HOW TO COMPLETE THIS TASK — One part of the entries below is wanted: the lines from the one containing "if fsuid t =?" through the one containing "(has_flag (i_mode i)". Write those out exactly and nothing else.

Excerpts from a dataset:
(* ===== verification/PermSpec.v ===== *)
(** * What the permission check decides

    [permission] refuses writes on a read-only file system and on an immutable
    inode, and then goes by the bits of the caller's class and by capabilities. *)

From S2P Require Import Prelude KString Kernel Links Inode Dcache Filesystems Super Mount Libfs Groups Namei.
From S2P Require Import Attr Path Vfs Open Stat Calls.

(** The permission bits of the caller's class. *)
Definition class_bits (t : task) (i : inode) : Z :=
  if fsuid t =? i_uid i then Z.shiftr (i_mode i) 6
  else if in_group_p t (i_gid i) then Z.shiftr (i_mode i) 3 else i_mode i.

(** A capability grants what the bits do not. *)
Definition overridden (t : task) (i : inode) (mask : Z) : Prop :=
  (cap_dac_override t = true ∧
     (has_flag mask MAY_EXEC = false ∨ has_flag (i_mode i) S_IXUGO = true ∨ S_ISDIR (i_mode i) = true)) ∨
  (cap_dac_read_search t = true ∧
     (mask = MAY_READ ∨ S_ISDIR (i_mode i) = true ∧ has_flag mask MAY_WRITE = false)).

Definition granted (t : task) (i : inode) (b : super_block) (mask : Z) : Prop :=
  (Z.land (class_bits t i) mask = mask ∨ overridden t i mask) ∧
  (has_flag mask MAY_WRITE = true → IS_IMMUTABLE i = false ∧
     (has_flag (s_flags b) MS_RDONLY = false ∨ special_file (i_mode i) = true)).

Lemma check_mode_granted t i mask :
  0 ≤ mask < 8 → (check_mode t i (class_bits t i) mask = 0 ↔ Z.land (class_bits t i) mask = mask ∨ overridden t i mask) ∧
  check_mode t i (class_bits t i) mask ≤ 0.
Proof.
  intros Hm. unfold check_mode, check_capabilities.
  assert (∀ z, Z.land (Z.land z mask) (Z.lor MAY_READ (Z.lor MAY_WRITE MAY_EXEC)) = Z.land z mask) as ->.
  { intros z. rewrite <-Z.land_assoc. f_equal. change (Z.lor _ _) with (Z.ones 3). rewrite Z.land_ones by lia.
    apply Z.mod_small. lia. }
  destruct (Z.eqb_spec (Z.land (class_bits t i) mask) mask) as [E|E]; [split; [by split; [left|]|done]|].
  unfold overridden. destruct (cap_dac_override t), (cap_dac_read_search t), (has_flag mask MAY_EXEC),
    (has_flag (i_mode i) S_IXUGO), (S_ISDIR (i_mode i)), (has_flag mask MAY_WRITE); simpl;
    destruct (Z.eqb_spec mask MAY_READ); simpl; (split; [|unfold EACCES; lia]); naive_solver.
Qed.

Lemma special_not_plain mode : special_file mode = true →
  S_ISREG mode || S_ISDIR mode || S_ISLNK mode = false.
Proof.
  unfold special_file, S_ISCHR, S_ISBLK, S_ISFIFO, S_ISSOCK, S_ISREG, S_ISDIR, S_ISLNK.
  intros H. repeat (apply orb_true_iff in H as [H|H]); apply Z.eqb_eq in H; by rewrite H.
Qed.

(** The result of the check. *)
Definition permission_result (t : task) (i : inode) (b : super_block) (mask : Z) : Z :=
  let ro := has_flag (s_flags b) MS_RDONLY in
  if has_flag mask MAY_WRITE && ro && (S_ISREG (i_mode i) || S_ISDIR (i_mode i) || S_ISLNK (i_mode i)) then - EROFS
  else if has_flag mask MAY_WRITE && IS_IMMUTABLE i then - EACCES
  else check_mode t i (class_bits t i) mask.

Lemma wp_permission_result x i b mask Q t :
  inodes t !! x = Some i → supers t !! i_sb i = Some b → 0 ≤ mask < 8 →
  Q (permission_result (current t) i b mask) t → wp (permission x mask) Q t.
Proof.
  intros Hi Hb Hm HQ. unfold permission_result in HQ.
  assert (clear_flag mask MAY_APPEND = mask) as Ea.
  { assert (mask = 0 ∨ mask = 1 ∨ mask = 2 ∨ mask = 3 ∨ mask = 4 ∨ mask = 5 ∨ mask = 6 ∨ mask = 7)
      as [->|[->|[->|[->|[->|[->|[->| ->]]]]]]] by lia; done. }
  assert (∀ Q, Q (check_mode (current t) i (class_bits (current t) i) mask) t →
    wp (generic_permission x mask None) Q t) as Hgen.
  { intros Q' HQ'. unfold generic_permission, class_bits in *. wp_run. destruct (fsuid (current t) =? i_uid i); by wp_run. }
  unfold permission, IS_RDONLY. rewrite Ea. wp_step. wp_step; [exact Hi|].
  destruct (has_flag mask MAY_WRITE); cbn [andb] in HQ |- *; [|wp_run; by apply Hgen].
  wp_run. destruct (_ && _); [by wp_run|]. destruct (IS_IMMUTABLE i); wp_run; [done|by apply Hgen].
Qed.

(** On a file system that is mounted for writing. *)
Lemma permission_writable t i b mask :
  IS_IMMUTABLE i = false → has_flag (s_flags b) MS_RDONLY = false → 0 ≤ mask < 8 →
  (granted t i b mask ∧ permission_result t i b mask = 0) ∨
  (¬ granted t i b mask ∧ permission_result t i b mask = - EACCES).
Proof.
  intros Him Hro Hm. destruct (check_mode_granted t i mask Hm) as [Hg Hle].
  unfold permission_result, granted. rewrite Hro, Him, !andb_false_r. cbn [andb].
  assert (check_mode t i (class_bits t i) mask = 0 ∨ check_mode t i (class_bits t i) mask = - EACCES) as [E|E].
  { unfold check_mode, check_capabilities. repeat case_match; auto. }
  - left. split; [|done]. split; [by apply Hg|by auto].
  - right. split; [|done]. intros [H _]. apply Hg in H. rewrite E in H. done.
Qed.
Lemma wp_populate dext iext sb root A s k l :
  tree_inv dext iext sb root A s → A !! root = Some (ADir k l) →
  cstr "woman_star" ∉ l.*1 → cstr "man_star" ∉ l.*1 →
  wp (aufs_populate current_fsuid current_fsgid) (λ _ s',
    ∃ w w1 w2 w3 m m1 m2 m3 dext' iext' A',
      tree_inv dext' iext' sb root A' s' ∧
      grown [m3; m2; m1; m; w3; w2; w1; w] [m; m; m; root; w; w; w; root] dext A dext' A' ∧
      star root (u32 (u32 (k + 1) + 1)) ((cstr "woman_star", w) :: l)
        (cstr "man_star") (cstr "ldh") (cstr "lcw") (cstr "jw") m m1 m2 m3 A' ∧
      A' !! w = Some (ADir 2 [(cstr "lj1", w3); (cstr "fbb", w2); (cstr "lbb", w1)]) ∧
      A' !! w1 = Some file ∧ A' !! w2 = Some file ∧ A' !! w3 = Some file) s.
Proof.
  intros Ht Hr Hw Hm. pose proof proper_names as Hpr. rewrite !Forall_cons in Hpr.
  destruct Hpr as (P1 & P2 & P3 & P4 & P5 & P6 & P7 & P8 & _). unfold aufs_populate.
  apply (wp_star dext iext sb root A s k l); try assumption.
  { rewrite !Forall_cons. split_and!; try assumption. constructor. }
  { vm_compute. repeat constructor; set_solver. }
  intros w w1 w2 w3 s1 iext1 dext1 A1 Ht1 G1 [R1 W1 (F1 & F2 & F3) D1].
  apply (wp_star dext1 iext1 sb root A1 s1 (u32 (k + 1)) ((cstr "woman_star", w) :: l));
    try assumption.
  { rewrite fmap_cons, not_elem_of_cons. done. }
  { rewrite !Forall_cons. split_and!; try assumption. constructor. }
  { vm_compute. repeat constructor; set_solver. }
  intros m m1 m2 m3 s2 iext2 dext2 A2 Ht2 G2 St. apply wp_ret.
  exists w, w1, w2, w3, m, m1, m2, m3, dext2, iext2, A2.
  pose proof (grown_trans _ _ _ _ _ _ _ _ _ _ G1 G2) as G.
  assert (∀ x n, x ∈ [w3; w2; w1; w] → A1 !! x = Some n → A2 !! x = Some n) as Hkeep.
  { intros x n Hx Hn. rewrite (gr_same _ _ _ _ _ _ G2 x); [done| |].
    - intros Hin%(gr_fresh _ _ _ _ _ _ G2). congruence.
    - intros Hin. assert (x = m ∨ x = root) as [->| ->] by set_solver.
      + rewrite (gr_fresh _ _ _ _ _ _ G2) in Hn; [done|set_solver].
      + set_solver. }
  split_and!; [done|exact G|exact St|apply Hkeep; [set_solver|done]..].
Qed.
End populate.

ANSWER BOX —
  if fsuid t =? i_uid i then Z.shiftr (i_mode i) 6
  else if in_group_p t (i_gid i) then Z.shiftr (i_mode i) 3 else i_mode i.

(** A capability grants what the bits do not. *)
Definition overridden (t : task) (i : inode) (mask : Z) : Prop :=
  (cap_dac_override t = true ∧
     (has_flag mask MAY_EXEC = false ∨ has_flag (i_mode i) S_IXUGO = true ∨ S_ISDIR (i_mode i) = true)) ∨
  (cap_dac_read_search t = true ∧
     (mask = MAY_READ ∨ S_ISDIR (i_mode i) = true ∧ has_flag mask MAY_WRITE = false)).

Definition granted (t : task) (i : inode) (b : super_block) (mask : Z) : Prop :=
  (Z.land (class_bits t i) mask = mask ∨ overridden t i mask) ∧
  (has_flag mask MAY_WRITE = true → IS_IMMUTABLE i = false ∧
     (has_flag (s_flags b) MS_RDONLY = false ∨ special_file (i_mode i) = true)).

Lemma check_mode_granted t i mask :
  0 ≤ mask < 8 → (check_mode t i (class_bits t i) mask = 0 ↔ Z.land (class_bits t i) mask = mask ∨ overridden t i mask) ∧
  check_mode t i (class_bits t i) mask ≤ 0.
Proof.
  intros Hm. unfold check_mode, check_capabilities.
  assert (∀ z, Z.land (Z.land z mask) (Z.lor MAY_READ (Z.lor MAY_WRITE MAY_EXEC)) = Z.land z mask) as ->.
  { intros z. rewrite <-Z.land_assoc. f_equal. change (Z.lor _ _) with (Z.ones 3). rewrite Z.land_ones by lia.
    apply Z.mod_small. lia. }
  destruct (Z.eqb_spec (Z.land (class_bits t i) mask) mask) as [E|E]; [split; [by split; [left|]|done]|].
  unfold overridden. destruct (cap_dac_override t), (cap_dac_read_search t), (has_flag mask MAY_EXEC),
    (has_flag (i_mode i) S_IXUGO), (S_ISDIR (i_mode i)), (has_flag mask MAY_WRITE); simpl;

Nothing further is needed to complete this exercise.